Le suivi médical régulier est crucial pour prévenir les complications graves. « Dès qu’il y a un cas d’hémophilie dans une famille, on doit chaque fois faire les analyses pour faire de la recherche active. Il faut faire le diagnostic chez les garçons pour voir s’ils sont malades ou pas, voir également chez les femmes si elles sont conductrices ou pas », conseille le Pr. Cissé.
Dans un document intitulé « L’hémophile en quelques mots », le Pr. Yacouba Diallo, précise que : « Tous les malades qui saignent beaucoup en cas de blessures ne sont pas forcement hémophiles ».
Lueurs d’espoir !
De nos jours grâce à AMALEC (L’Association Malienne de lutte contre l’hémophilie et les autres coagulopathies) et ses partenaires avec l’accompagnement des autorités du pays, des lueurs d’espoir naissent. Des efforts sont faits pour améliorer le diagnostic et la prise en charge de l’hémophilie au Mali. « Sur le territoire national, il y a déjà des efforts qui ont été faits. En faite avec notre partenaire qui nous accompagne dans la prise en charge des hémophilies, nous avons aujourd’hui pu former dans chaque CSREF dans des différentes régions de l’ancien découpage au moins trois personnes qui ont la reconnaissance de la maladie, le diagnostic », a expliqué Pr. Diallo.
Toutefois, les spécialistes en la matière lancent un appel pour atténuer la souffrance des patients touchés d’hémophilies. Il s’agit de: renforcer la communication et la sensibilisation sur l’hémophilie ; développer un cadre de travail adéquat pour la prise en charge des patients ; assurer l’accès aux médicaments et aux soins spécialisés ; soutenir les associations de patients et la recherche médicale.

Expérience des patients et de leurs familles !

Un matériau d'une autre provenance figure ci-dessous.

(* ===== verification/EventBusProof.v ===== *)
(** * The event bus: order, delivery and subscriptions *)

From stdpp Require Import base gmap list fin_maps.
From Stdlib Require Import ZArith Lia.
From S2P Require Import Prelude CString Queue Event EventProof EventBus.

Module BusProof.
Import Ev EvProof Bus.

(** ** Source ids *)

Fixpoint alloc_sources (n : nat) (b : bus) : bus * list Z :=
  match n with
  | O => (b, [])
  | S n' =>
      let (b, s) := agc_event_alloc_source b in
      let (b, l) := alloc_sources n' b in (b, s :: l)
  end.

Lemma alloc_source_step b :
  0 <= EVENT_SOURCE_ID b < UINT32_MAX ->
  agc_event_alloc_source b =
    (with_source ((EVENT_SOURCE_ID b + 1) mod UINT32_MAX) b, EVENT_SOURCE_ID b + 1).
Proof.
  intros H. unfold agc_event_alloc_source, wrap, UINT32_MAX in *.
  rewrite (Z.mod_small _ (2 ^ 32)) by lia.
  destruct (EVENT_SOURCE_ID b + 1 =? 2 ^ 32 - 1) eqn:E.
  - apply Z.eqb_eq in E. rewrite E, Z.mod_same by lia. done.
  - apply Z.eqb_neq in E. by rewrite Z.mod_small by lia.
Qed.

Lemma alloc_sources_nth n b i x :
  0 <= EVENT_SOURCE_ID b < UINT32_MAX ->
  (alloc_sources n b).2 !! i = Some x -> x = 1 + (EVENT_SOURCE_ID b + Z.of_nat i) mod UINT32_MAX.
Proof.
  revert b i; induction n as [|n IH]; intros b i H Hi; cbn [alloc_sources] in Hi; [done|].
  rewrite alloc_source_step in Hi by done.
  set (b1 := with_source ((EVENT_SOURCE_ID b + 1) mod UINT32_MAX) b) in *.
  destruct (alloc_sources n b1) as [b2 l] eqn:E. cbn [snd] in Hi.
  destruct i as [|i]; simpl in Hi.
  - simplify_eq. rewrite Z.add_0_r, Z.mod_small by lia. lia.
  - specialize (IH b1 i). rewrite E in IH. rewrite IH; [|cbn; apply Z.mod_pos_bound; unfold UINT32_MAX; lia|done].
    cbn [EVENT_SOURCE_ID b1 with_source]. rewrite Zplus_mod_idemp_l. f_equal. f_equal. lia.
Qed.

(** ** The dispatch queues *)

Record bus_ok (b : bus) : Prop := BusOk {
  bo_disp : 0 < MAX_DISPATCHER b;
  bo_queues : Z.of_nat (length (EVENT_DISPATCH_QUEUES b)) = MAX_DISPATCHER b;
  bo_wf : Forall (fun q => Queue.wf q /\ Queue.terminated q = false) (EVENT_DISPATCH_QUEUES b) }.

(** The events waiting in queue [i], the oldest first. *)
Definition waiting (b : bus) (i : nat) : list Z :=
  match EVENT_DISPATCH_QUEUES b !! i with Some q => Queue.contents q | None => [] end.

Definition queue_of (b : bus) (source : Z) : nat := Z.to_nat (source mod MAX_DISPATCHER b).

Lemma queue_of_lt b source : bus_ok b -> (queue_of b source < length (EVENT_DISPATCH_QUEUES b))%nat.
Proof.
  intros [Hd Hq _]. unfold queue_of. pose proof (Z.mod_pos_bound source (MAX_DISPATCHER b)). lia.
Qed.

Lemma fire_spec fuel b ev e rnd :
  bus_ok b -> SYSTEM_RUNNING b = true -> ev <> NULL -> evts (mem b) !! ev = Some e ->
  source_id e <> EVENT_NULL_SOURCEID ->
  Z.of_nat (length (waiting b (queue_of b (source_id e)))) < DISPATCH_QUEUE_LIMIT ->
  Forall (fun q => Queue.bounds q = DISPATCH_QUEUE_LIMIT) (EVENT_DISPATCH_QUEUES b) ->
  exists b', agc_event_fire fuel b ev rnd = Ok (b', Some AGC_STATUS_SUCCESS) /\
    bus_ok b' /\ SYSTEM_RUNNING b' = true /\ mem b' = mem b /\ MAX_DISPATCHER b' = MAX_DISPATCHER b /\
    EVENT_NODES b' = EVENT_NODES b /\
    Forall (fun q => Queue.bounds q = DISPATCH_QUEUE_LIMIT) (EVENT_DISPATCH_QUEUES b') /\
    forall i, waiting b' i = waiting b i ++ (if decide (i = queue_of b (source_id e)) then [ev] else []).
Proof.
  intros Hok Hrun Hev He Hsrc Hlen Hbd. unfold agc_event_fire.
  rewrite (proj2 (Z.eqb_neq _ _) Hev), Hrun. cbn [negb].
  erewrite eget_bind by exact He. unfold queue_index. rewrite (proj2 (Z.eqb_neq _ _) Hsrc).
  fold (queue_of b (source_id e)). set (i := queue_of b (source_id e)) in *.
  pose proof (queue_of_lt b (source_id e) Hok) as Hi. fold i in Hi.
  destruct (lookup_lt_is_Some_2 _ _ Hi) as [q Hq]. rewrite Hq.
  pose proof Hok as [Hd Hql Hwf]. destruct (Forall_lookup_1 _ _ _ _ Hwf Hq) as [Hqwf Hterm].
  pose proof (Forall_lookup_1 _ _ _ _ Hbd Hq) as Hqb. simpl in Hqb.
  unfold waiting in Hlen. rewrite Hq in Hlen. rewrite (Queue.full_length q Hqwf) in Hlen.
  unfold Queue.apr_queue_push, Queue.apr_queue_full. rewrite Hterm, (proj2 (Z.eqb_neq _ _)) by lia.
  destruct (Queue.put_spec q ev Hqwf) as (q' & -> & Hwf' & Hc' & _ & _ & Ht' & Hb'); [lia|].
  rewrite !rbind_Ok. eexists. split; [reflexivity|]. cbn. split_and!; try done.
  - split; cbn; [done|by rewrite length_insert|]. apply Forall_insert; [done|]. split; [done|congruence].
  - apply Forall_insert; [done|]. congruence.
  - intros j. unfold waiting. cbn. destruct (decide (j = i)) as [->|Hne].
    + rewrite list_lookup_insert_eq by done. by rewrite Hq, Hc'.
    + rewrite list_lookup_insert_ne by done. by rewrite app_nil_r.
Qed.

(** Firing a sequence of events. *)
Fixpoint fire_all (fuel : nat) (b : bus) (evs : list Z) : result bus :=
  match evs with
  | [] => Ok b
  | ev :: evs' => let! (b, _) := agc_event_fire fuel b ev 0 in fire_all fuel b evs'
  end.

(** The events of a sequence that go to queue [i]. *)
Definition goes_to (b : bus) (i : nat) (ev : Z) : bool :=
  match evts (mem b) !! ev with
  | Some e => bool_decide (i = queue_of b (source_id e))
  | None => false
  end.
Definition routed (b : bus) (i : nat) (evs : list Z) : list Z :=
  filter (fun ev => goes_to b i ev = true) evs.

(** What an event needs to be fired. *)
Definition fireable (b : bus) (ev : Z) : Prop :=
  ev <> NULL /\ exists e, evts (mem b) !! ev = Some e /\ source_id e <> EVENT_NULL_SOURCEID.

Lemma fire_all_spec fuel b evs :
  bus_ok b -> SYSTEM_RUNNING b = true -> Forall (fireable b) evs ->
  Forall (fun q => Queue.bounds q = DISPATCH_QUEUE_LIMIT) (EVENT_DISPATCH_QUEUES b) ->
  (forall i, Z.of_nat (length (waiting b i) + length evs) <= DISPATCH_QUEUE_LIMIT) ->
  exists b', fire_all fuel b evs = Ok b' /\ bus_ok b' /\ mem b' = mem b /\
    EVENT_NODES b' = EVENT_NODES b /\ SYSTEM_RUNNING b' = true /\
    forall i, waiting b' i = waiting b i ++ routed b i evs.
Proof.
  revert b; induction evs as [|ev evs IH]; intros b Hok Hrun Hf Hbd Hlen; cbn [fire_all].
  - exists b. split_and!; try done. intros i. by rewrite app_nil_r.
  - apply Forall_cons in Hf as [(Hev & e & He & Hsrc) Hf].
    destruct (fire_spec fuel b ev e 0) as (b1 & -> & Hok1 & Hrun1 & Hm1 & Hmax1 & Hn1 & Hbd1 & Hw1); try done.
    { specialize (Hlen (queue_of b (source_id e))). simpl in Hlen. lia. }
    rewrite rbind_Ok.
    assert (forall i evs, routed b1 i evs = routed b i evs) as Hr1.
    { intros i l. unfold routed. apply list_filter_iff. intros x. unfold goes_to, queue_of. by rewrite Hm1, Hmax1. }
    destruct (IH b1) as (b2 & -> & Hok2 & Hm2 & Hn2 & Hrun2 & Hw2); try done.
    { eapply Forall_impl; [exact Hf|]. unfold fireable. by rewrite Hm1. }
    { intros i. specialize (Hlen i). rewrite Hw1, length_app. simpl in Hlen.
      destruct (decide _); simpl; lia. }
    exists b2. split_and!; try congruence. intros i. rewrite Hw2, Hw1, Hr1, <- app_assoc. f_equal.
    unfold routed, goes_to. destruct (decide (i = queue_of b (source_id e))) as [Hi|Hi].
    + rewrite filter_cons_True; [done|]. rewrite He. by apply bool_decide_eq_true.
    + rewrite filter_cons_False; [done|]. rewrite He. by rewrite bool_decide_eq_true.
Qed.

(** ** Subscriptions *)

Lemma unlink_node_spec a l n :
  NoDup (node_addr <$> l) -> n ∈ l -> node_addr n = a ->
  unlink_node a l = Some (filter (fun m => node_addr m <> a) l).
Proof.
  induction l as [|m l IH]; intros Hnd Hin Ha; simpl; [by apply elem_of_nil in Hin|].
  apply NoDup_cons in Hnd as [Hni Hnd]. destruct (node_addr m =? a) eqn:E.
  - apply Z.eqb_eq in E. rewrite filter_cons_False by by intros ?. f_equal. symmetry.
    apply list_filter_all, Forall_forall. intros x Hx Hxa. apply Hni. rewrite E, <- Hxa.
    by apply list_elem_of_fmap_2.
  - apply Z.eqb_neq in E. apply elem_of_cons in Hin as [->|Hin]; [done|].
    rewrite IH by done. by rewrite filter_cons_True.
Qed.

End BusProof.

Import Ev EvProof Bus BusProof.

(** ** Theorems *)

(** The [i]-th source id allocated is [1 + (start + i) mod (2^32 - 1)]:
    ids are never the null source, and [2^32 - 1] allocations in a row are all
    different. *)
Theorem agc_event_alloc_source_sequence n b i x :
  0 <= EVENT_SOURCE_ID b < UINT32_MAX -> (alloc_sources n b).2 !! i = Some x ->
  x = 1 + (EVENT_SOURCE_ID b + Z.of_nat i) mod UINT32_MAX /\ x <> EVENT_NULL_SOURCEID.
Proof.
  intros H Hi. rewrite (alloc_sources_nth n b i x H Hi). split; [done|].
  pose proof (Z.mod_pos_bound (EVENT_SOURCE_ID b + Z.of_nat i) UINT32_MAX).
  unfold EVENT_NULL_SOURCEID, UINT32_MAX in *. lia.
Qed.

Definition demo_bus : bus :=
  with_source (2 ^ 32 - 3) (agc_event_init 1 demo_store).

Lemma agc_event_alloc_source_sequence_witness :
  (alloc_sources 3 demo_bus).2 = [2 ^ 32 - 2; 2 ^ 32 - 1; 1] /\
  1 = 1 + (2 ^ 32 - 3 + 2) mod UINT32_MAX /\ 1 <> EVENT_NULL_SOURCEID.
Proof.
  split; [vm_compute; reflexivity|].
  apply (agc_event_alloc_source_sequence 3 demo_bus 2 1).
  - vm_compute. split; [discriminate|reflexivity].
  - vm_compute. reflexivity.
Defined.

(** Order.  On a running bus, firing a sequence of events with sources
    appends to each dispatch queue exactly the events whose source selects it,
    in the order they were fired, as long as no queue is full: events of one
    source are in one queue and stay in order. *)
Theorem agc_event_fire_order fuel b evs :
  bus_ok b -> SYSTEM_RUNNING b = true -> Forall (fireable b) evs ->
  Forall (fun q => Queue.bounds q = DISPATCH_QUEUE_LIMIT) (EVENT_DISPATCH_QUEUES b) ->
  (forall i, Z.of_nat (length (waiting b i) + length evs) <= DISPATCH_QUEUE_LIMIT) ->
  exists b', fire_all fuel b evs = Ok b' /\ bus_ok b' /\
    forall i, waiting b' i = waiting b i ++ routed b i evs.
Proof.
  intros. destruct (fire_all_spec fuel b evs) as (b' & ? & ? & _ & _ & _ & ?); try done. by exists b'.
Qed.

Lemma demo_bus_ok : bus_ok demo_bus.
Proof.
  split; [reflexivity|reflexivity|].
  apply Forall_replicate. split; [apply Queue.wf_create; unfold DISPATCH_QUEUE_LIMIT; lia|done].
Qed.

Lemma agc_event_fire_order_witness :
  exists b', fire_all 3 demo_bus [1; 1] = Ok b' /\ waiting b' 0 = [1; 1] /\ waiting b' 1 = [].
Proof.
  destruct (agc_event_fire_order 3 demo_bus [1; 1] demo_bus_ok) as (b' & ? & _ & Hw).
  - reflexivity.
  - assert (fireable demo_bus 1) as Hf.
    { split; [discriminate|]. exists demo_event. split; [reflexivity|discriminate]. }
    exact (Forall_cons_2 _ _ _ Hf (Forall_cons_2 _ _ _ Hf (Forall_nil_2 _))).
  - apply Forall_replicate. reflexivity.
  - intros i. assert (waiting demo_bus i = []) as ->; [|simpl; unfold DISPATCH_QUEUE_LIMIT; lia].
    unfold waiting. destruct i as [|[|[|i]]]; reflexivity.
  - exists b'. split; [assumption|]. split; rewrite Hw; vm_compute; reflexivity.
Defined.

(** Delivery.  Delivering an ordinary event (not pooled, no callback of
    its own) whose id is within the table calls every subscriber of its id and
    then every subscriber of all events, each once and with the event, the most
    recent subscription first; the event's headers are then freed, exactly
    once, and nothing else of the bus changes. *)
Theorem agc_event_deliver_correct fuel b ev e L :
  SYSTEM_RUNNING b = true -> evts (mem b) !! ev = Some e -> ev <> Ev.NULL ->
  call_back e = Ev.NULL -> fast e = Ev.NULL -> 0 <= event_id e < EVENT_ID_LIMIT ->
  has_headers (mem b) ev L -> (length L < fuel)%nat ->
  exists m, agc_event_deliver fuel b ev =
      Ok (with_mem m b,
        ((fun n => (node_callback n, ev)) <$> nodes_at b (event_id e)) ++
        ((fun n => (node_callback n, ev)) <$> nodes_at b EVENT_ID_ALL)) /\
    forall k, hdrs m !! k = if decide (k ∈ addrs L) then None else hdrs (mem b) !! k.
Proof.
  intros Hrun He Hev Hcb Hfast Hid HL Hf. unfold agc_event_deliver.
  erewrite eget_bind by exact He. unfold deliver_calls. rewrite Hrun, Hcb, Hfast. cbn [negb].
  assert (in_array (event_id e) = true) as ->.
  { unfold in_array. apply andb_true_iff. rewrite Z.leb_le, Z.ltb_lt. lia. }
  cbn. destruct (destroy_spec (mem b) ev L fuel HL Hev Hf) as (m & -> & Hm & _).
  rewrite rbind_Ok. exists m. split; [|done]. by rewrite fmap_app.
Qed.

Lemma agc_event_deliver_correct_witness :
  let b := with_nodes {[7 := [EventNode 50 [] 7 111; EventNode 51 [] 7 222]; 0 := [EventNode 52 [] 0 333]]} demo_bus in
  exists m, agc_event_deliver 3 b 1 = Ok (with_mem m b, [(111, 1); (222, 1); (333, 1)]) /\
    hdrs m !! 2 = None.
Proof.
  intros b.
  destruct (agc_event_deliver_correct 3 b 1 demo_event demo_entries) as (m & Hd & Hm);
    [reflexivity|reflexivity|discriminate|reflexivity|reflexivity|vm_compute; split; [discriminate|reflexivity]
    |exact demo_has_headers|simpl; lia|].
  exists m. split; [exact Hd|]. rewrite Hm. reflexivity.
Defined.

(** Subscribing and unsubscribing.  A subscription is the first to be
    called for its id and changes no other id's list; removing it again, in
    whatever order with respect to other subscriptions, removes exactly that
    node and clears the caller's pointer. *)
Theorem agc_event_bind_unbind b addr id event_id callback n :
  0 <= event_id < EVENT_ID_LIMIT ->
  exists b' node, agc_event_bind_removable b addr id event_id callback =
      Ok (b', AGC_STATUS_SUCCESS, Some node) /\ node_callback node = callback /\
    nodes_at b' event_id = node :: nodes_at b event_id /\
    (forall j, j <> event_id -> nodes_at b' j = nodes_at b j) /\
    (NoDup (node_addr <$> nodes_at b' event_id) -> n ∈ nodes_at b' event_id -> node_event_id n = event_id ->
     exists b'', agc_event_unbind b' (Some n) = Ok (b'', AGC_STATUS_SUCCESS, None) /\
       nodes_at b'' event_id = filter (fun m => node_addr m <> node_addr n) (nodes_at b' event_id) /\
       forall j, j <> event_id -> nodes_at b'' j = nodes_at b j).
Proof.
  intros Hid. unfold agc_event_bind_removable.
  rewrite (proj2 (Z.ltb_ge _ _)) by lia.
  assert (in_array event_id = true) as Hin.
  { unfold in_array. apply andb_true_iff. rewrite Z.leb_le, Z.ltb_lt. lia. }
  rewrite Hin. cbn [negb]. eexists _, _. split; [reflexivity|]. split; [done|].
  set (b' := with_nodes _ _).
  assert (forall j, j <> event_id -> nodes_at b' j = nodes_at b j) as Hother.
  { intros j Hj. unfold nodes_at. cbn. by rewrite lookup_insert_ne. }
  assert (nodes_at b' event_id = EventNode addr id event_id callback :: nodes_at b event_id) as Hat.
  { unfold nodes_at at 1. cbn. by rewrite lookup_insert_eq. }
  split_and!; try done. intros Hnd Hn Hne. unfold agc_event_unbind. rewrite Hne, Hin. cbn [negb].
  rewrite (unlink_node_spec (node_addr n) _ n Hnd Hn eq_refl).
  eexists. split; [reflexivity|]. split.
  - unfold nodes_at at 1. cbn. by rewrite lookup_insert_eq.
  - intros j Hj. unfold nodes_at at 1. cbn [EVENT_NODES with_nodes].
    rewrite lookup_insert_ne by done. fold (nodes_at b' j). by apply Hother.
Qed.

Lemma agc_event_bind_unbind_witness :
  exists b' node, agc_event_bind_removable demo_bus 60 [] 7 99 = Ok (b', AGC_STATUS_SUCCESS, Some node) /\
    nodes_at b' 7 = [node].
Proof.
  destruct (agc_event_bind_unbind demo_bus 60 [] 7 99 (EventNode 60 [] 7 99)) as (b' & node & ? & _ & ? & _).
  - vm_compute. split; [discriminate|reflexivity].
  - exists b', node. split; assumption.
Defined.

(** The guard of [agc_event_bind_removable] admits the id
    [EVENT_ID_LIMIT] itself and every negative id, which are outside the table
    of subscriptions. *)
Theorem agc_event_bind_removable_out_of_bounds b addr id event_id callback :
  event_id = EVENT_ID_LIMIT \/ event_id < 0 ->
  agc_event_bind_removable b addr id event_id callback = Fault OutOfBounds.
Proof.
  intros H. unfold agc_event_bind_removable, in_array.
  rewrite (proj2 (Z.ltb_ge _ _)) by (unfold EVENT_ID_LIMIT in *; lia).
  destruct H as [->|H]; [done|]. by rewrite (proj2 (Z.leb_gt _ _)) by lia.
Qed.

Lemma agc_event_bind_removable_out_of_bounds_witness :
  agc_event_bind_removable demo_bus 60 [] 1024 99 = Fault OutOfBounds.
Proof. apply agc_event_bind_removable_out_of_bounds. left. reflexivity. Defined.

Les témoignages de patients et de familles hémophiles illustrent les difficultés quotidiennes et l’espoir d’une meilleure prise en charge : « Au début de la maladie, on ignorait s’il s’agissait de l’hémophilie. Après la circoncision du garçon, le saignement ne s’est pas arrêté durant quelques jours. Nous avions eu peur. Ensuite lorsque l’enfant a commencé avec la dentition, nous avons remarqué le sang qui signait également de sa bouche. On était paniqué. Des heures après alors que nous nous apprêtions à rentrer à la maison dans un désespoir total, un pédiatre est arrivé pour prendre charge l’enfant afin de pouvoir stopper le saignement. Il faisait régulièrement le suivi de l’enfant», témoigne le père d’un malade atteint d’hémophilie.Selon ce père de famille c’est grâce à Pr. Yacouba Diallo qu’ils ont aujourd’hui une solution à cette maladie.
Quant au second témoin, il parle de la méconnaissance de la maladie du grand public : « Nous avons découvert l’hémophilie en 2014, mais bien avant ça nous n’avons pas été vigilant puisque la maladie est méconnue. On devrait la connaitre depuis 2007, l’année de la naissance de notre garçon qui souffre de cette maladie», a-t-il affirmé. Et d’ajouter : « la maladie a contribué à rendre l’enfant mou, il est devenu beaucoup plus calme. La maladie nous a beaucoup impacté. Jusqu’à présent, ses deux frères ne sont pas circoncis parce qu’on est inquiet. ».
L’hémophilie représente un défi majeur de santé publique au Mali. Des efforts concertés de la part des autorités, des professionnels de santé et des associations de patients sont nécessaires pour améliorer la qualité de vie des personnes atteintes de cette maladie.